▸ **Problem statement**: In the entries that follow, the line with "replay_bytes callback protocol (log_bytes" opens the range and the line with "destruct (Z.eqb_spec (bsize (log_bytes" closes it; repeat that range exactly, both lines included.

[Dataset items]
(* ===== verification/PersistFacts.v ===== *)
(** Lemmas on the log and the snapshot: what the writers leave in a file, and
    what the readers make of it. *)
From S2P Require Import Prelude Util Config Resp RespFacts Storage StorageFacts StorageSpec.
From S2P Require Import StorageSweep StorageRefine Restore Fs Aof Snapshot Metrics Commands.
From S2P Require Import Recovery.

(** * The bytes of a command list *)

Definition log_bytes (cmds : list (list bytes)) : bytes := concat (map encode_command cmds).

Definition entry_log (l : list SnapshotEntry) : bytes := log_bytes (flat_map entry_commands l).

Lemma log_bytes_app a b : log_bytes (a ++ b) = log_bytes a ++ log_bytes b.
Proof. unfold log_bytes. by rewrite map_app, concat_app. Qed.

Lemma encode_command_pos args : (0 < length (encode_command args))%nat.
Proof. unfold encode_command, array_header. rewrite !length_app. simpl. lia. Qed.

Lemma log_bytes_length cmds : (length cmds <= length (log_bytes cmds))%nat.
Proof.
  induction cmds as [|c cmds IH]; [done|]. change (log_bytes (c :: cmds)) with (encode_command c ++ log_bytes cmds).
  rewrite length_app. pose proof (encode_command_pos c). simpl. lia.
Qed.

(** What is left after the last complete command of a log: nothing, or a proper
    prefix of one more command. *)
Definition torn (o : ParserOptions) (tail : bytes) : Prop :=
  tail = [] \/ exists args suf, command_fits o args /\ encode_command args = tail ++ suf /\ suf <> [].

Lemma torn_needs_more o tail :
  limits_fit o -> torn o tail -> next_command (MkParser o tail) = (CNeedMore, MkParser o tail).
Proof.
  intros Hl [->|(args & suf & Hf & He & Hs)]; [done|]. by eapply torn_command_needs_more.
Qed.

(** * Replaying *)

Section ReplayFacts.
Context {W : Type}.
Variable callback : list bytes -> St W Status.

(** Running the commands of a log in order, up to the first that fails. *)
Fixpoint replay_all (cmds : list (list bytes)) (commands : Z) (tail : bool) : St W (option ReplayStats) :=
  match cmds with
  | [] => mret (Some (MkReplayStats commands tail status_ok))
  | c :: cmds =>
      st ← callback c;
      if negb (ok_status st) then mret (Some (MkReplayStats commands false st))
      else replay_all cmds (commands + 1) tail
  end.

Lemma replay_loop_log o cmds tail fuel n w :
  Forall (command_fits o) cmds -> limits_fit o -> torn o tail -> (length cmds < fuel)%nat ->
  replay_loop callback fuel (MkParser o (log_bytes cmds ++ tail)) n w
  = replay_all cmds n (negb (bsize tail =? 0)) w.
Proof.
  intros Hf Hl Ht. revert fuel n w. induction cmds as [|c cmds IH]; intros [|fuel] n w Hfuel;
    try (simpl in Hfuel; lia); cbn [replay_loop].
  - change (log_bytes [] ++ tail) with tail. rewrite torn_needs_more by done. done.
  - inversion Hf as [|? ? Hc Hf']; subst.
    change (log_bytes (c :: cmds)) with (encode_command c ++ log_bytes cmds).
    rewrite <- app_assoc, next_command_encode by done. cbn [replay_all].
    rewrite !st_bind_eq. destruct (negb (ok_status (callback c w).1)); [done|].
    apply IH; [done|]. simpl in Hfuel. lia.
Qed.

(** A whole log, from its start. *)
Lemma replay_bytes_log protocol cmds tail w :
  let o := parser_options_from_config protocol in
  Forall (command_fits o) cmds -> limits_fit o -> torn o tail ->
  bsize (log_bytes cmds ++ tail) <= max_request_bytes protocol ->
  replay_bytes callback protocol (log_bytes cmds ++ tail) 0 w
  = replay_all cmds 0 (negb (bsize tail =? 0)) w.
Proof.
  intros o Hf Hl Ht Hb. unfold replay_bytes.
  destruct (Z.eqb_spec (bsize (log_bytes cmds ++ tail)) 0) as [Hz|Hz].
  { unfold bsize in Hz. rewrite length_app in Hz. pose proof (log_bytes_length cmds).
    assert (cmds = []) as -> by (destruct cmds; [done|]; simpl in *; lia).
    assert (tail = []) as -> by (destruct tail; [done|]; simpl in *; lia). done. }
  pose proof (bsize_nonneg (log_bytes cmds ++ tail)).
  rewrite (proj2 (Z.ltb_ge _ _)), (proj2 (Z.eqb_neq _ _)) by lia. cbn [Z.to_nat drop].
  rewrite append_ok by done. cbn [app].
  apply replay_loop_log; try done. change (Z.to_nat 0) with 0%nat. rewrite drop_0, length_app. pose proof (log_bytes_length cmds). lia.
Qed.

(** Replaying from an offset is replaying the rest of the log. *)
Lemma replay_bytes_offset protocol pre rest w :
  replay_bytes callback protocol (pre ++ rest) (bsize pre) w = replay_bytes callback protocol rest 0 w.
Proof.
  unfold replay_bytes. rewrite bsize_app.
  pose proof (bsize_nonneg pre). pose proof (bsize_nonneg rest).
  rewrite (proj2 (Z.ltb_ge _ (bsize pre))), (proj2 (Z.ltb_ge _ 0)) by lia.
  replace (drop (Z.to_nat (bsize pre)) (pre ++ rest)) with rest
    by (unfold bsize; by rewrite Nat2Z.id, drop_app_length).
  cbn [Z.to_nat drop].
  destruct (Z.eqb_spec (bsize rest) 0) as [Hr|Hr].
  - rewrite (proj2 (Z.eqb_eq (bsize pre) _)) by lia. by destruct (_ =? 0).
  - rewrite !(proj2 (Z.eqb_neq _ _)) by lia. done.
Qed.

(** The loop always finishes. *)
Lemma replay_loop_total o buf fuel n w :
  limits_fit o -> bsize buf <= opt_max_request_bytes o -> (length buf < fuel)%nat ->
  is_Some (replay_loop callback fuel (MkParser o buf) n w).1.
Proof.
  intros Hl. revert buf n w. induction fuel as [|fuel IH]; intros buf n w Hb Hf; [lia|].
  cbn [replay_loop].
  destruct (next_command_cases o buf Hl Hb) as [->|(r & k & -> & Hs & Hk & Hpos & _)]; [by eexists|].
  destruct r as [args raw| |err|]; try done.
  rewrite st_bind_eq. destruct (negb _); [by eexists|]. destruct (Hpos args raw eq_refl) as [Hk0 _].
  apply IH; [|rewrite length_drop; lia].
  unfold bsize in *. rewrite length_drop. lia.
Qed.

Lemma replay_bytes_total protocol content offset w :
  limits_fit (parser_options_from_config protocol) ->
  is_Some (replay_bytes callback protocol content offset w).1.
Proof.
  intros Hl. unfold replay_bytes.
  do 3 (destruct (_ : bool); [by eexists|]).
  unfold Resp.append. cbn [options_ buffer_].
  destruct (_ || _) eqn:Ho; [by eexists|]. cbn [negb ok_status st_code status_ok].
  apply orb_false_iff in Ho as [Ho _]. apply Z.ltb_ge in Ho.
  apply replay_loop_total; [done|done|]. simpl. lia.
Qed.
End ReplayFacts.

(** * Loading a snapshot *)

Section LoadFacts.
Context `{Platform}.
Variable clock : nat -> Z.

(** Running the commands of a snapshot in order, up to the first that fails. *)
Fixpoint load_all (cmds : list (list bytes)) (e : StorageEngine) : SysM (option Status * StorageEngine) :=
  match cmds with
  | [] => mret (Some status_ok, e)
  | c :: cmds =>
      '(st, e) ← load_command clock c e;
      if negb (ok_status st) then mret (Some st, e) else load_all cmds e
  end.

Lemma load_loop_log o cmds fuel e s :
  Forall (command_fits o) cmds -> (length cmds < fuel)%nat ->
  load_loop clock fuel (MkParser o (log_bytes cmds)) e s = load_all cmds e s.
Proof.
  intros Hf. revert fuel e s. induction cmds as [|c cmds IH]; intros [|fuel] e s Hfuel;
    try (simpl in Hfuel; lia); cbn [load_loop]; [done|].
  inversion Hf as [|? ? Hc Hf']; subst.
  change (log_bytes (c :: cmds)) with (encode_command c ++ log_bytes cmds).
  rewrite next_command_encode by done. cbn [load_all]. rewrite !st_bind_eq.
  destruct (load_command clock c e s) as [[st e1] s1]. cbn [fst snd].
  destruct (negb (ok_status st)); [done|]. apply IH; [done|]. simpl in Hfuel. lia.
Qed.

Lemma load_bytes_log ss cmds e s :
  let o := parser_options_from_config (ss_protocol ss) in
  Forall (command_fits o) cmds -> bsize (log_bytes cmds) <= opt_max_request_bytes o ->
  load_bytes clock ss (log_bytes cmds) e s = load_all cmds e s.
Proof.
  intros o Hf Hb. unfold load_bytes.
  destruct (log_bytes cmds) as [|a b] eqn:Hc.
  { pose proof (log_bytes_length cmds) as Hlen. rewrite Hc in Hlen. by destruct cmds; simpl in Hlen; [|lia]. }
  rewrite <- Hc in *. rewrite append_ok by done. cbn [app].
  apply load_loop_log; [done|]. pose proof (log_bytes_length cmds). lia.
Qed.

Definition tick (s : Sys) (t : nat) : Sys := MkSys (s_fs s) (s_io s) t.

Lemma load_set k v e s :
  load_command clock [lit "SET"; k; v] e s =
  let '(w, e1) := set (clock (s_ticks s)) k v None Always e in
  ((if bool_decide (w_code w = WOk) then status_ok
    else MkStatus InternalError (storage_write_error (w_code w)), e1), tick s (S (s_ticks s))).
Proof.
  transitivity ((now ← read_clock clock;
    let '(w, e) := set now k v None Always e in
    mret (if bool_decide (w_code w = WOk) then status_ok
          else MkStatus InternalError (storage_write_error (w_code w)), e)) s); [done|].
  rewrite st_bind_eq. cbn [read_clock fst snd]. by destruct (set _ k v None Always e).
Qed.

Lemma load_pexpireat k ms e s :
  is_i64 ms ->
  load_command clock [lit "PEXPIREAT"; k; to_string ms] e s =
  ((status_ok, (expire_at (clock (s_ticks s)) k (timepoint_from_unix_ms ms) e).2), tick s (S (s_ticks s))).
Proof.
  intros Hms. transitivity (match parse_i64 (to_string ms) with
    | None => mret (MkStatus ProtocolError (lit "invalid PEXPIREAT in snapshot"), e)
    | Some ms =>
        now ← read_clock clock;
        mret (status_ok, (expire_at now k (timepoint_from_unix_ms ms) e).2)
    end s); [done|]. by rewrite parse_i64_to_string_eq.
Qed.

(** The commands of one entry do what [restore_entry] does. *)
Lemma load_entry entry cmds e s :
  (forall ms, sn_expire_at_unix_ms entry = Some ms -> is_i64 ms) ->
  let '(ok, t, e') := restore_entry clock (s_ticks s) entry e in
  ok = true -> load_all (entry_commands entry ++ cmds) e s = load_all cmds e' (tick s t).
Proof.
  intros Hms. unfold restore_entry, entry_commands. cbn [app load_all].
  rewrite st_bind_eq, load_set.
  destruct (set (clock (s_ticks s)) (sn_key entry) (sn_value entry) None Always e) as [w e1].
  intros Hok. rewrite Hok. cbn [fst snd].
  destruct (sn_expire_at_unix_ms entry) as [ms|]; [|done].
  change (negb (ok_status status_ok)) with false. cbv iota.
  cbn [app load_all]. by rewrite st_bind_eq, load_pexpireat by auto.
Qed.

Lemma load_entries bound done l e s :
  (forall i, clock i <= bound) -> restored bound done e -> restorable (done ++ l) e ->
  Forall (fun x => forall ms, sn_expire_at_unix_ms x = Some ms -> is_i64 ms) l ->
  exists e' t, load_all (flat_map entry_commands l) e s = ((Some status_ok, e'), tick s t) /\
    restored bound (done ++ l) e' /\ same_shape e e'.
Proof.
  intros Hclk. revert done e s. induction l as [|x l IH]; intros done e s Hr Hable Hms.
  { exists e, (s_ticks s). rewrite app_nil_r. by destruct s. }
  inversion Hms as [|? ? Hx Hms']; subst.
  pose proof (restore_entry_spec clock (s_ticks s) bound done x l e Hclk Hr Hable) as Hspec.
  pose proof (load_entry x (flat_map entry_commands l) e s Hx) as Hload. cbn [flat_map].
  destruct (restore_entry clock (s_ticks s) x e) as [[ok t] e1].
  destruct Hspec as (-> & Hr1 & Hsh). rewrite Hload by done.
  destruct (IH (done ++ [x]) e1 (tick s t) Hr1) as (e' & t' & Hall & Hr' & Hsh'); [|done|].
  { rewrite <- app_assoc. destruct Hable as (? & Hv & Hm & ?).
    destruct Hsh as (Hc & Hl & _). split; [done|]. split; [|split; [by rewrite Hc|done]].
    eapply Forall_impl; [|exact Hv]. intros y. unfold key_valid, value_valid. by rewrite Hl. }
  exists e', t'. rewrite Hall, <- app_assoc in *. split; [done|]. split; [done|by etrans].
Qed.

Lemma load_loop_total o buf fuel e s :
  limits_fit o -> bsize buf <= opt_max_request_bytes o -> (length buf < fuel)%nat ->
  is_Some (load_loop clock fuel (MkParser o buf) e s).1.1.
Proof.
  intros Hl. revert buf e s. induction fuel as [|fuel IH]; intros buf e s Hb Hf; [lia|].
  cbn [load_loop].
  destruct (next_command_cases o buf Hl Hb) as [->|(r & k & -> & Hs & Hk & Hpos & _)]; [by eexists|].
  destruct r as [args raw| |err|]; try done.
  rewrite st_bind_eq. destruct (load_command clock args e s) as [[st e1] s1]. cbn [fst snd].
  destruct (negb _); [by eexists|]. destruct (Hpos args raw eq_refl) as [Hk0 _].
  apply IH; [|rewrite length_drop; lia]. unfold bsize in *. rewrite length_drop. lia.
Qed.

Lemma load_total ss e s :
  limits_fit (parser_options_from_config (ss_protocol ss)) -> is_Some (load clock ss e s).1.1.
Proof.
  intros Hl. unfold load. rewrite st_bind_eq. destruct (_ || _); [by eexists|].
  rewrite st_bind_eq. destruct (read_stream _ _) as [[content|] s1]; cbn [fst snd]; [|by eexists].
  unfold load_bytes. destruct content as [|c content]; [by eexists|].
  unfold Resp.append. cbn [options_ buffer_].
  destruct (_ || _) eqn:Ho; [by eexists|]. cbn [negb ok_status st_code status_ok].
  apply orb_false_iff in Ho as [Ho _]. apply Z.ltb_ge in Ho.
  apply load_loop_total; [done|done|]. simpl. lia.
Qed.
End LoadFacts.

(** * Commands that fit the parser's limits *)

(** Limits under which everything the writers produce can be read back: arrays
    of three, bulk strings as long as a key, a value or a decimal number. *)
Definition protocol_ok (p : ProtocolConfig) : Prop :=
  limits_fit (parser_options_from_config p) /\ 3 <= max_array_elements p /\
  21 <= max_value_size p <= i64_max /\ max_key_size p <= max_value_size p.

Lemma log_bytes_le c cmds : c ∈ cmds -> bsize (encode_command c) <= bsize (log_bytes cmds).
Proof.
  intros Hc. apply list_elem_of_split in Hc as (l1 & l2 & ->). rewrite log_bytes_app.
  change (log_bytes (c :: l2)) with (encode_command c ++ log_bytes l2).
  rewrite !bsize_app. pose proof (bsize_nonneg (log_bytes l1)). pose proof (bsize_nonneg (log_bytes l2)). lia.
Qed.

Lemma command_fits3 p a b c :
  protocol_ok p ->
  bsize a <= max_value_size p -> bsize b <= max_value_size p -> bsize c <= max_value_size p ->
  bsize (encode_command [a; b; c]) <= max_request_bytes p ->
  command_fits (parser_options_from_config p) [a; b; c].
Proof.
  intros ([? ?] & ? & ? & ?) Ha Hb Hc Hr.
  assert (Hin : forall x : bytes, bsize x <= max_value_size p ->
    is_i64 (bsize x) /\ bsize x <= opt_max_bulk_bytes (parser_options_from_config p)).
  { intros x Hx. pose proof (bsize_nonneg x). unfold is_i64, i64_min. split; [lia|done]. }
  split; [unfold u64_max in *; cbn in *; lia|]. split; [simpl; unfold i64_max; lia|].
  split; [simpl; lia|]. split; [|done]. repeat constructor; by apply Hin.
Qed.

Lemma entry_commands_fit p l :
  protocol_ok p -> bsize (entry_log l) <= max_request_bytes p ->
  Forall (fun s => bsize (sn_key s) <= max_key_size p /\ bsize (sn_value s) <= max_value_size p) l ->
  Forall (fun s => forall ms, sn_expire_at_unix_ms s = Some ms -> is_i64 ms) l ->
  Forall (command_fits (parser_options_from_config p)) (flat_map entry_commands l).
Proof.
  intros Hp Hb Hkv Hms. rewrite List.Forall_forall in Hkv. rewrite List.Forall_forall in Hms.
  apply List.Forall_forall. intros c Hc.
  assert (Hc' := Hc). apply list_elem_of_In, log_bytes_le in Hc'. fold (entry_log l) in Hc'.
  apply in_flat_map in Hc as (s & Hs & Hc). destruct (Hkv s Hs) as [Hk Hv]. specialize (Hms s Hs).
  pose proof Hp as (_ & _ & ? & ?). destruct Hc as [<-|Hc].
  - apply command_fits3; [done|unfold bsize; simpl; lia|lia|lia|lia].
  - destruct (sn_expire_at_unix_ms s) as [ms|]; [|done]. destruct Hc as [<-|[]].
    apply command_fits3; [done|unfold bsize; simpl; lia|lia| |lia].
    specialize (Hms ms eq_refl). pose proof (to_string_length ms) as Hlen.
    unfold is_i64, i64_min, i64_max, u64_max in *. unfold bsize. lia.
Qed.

▸ **Expected answer**:
  replay_bytes callback protocol (log_bytes cmds ++ tail) 0 w
  = replay_all cmds 0 (negb (bsize tail =? 0)) w.
Proof.
  intros o Hf Hl Ht Hb. unfold replay_bytes.
  destruct (Z.eqb_spec (bsize (log_bytes cmds ++ tail)) 0) as [Hz|Hz].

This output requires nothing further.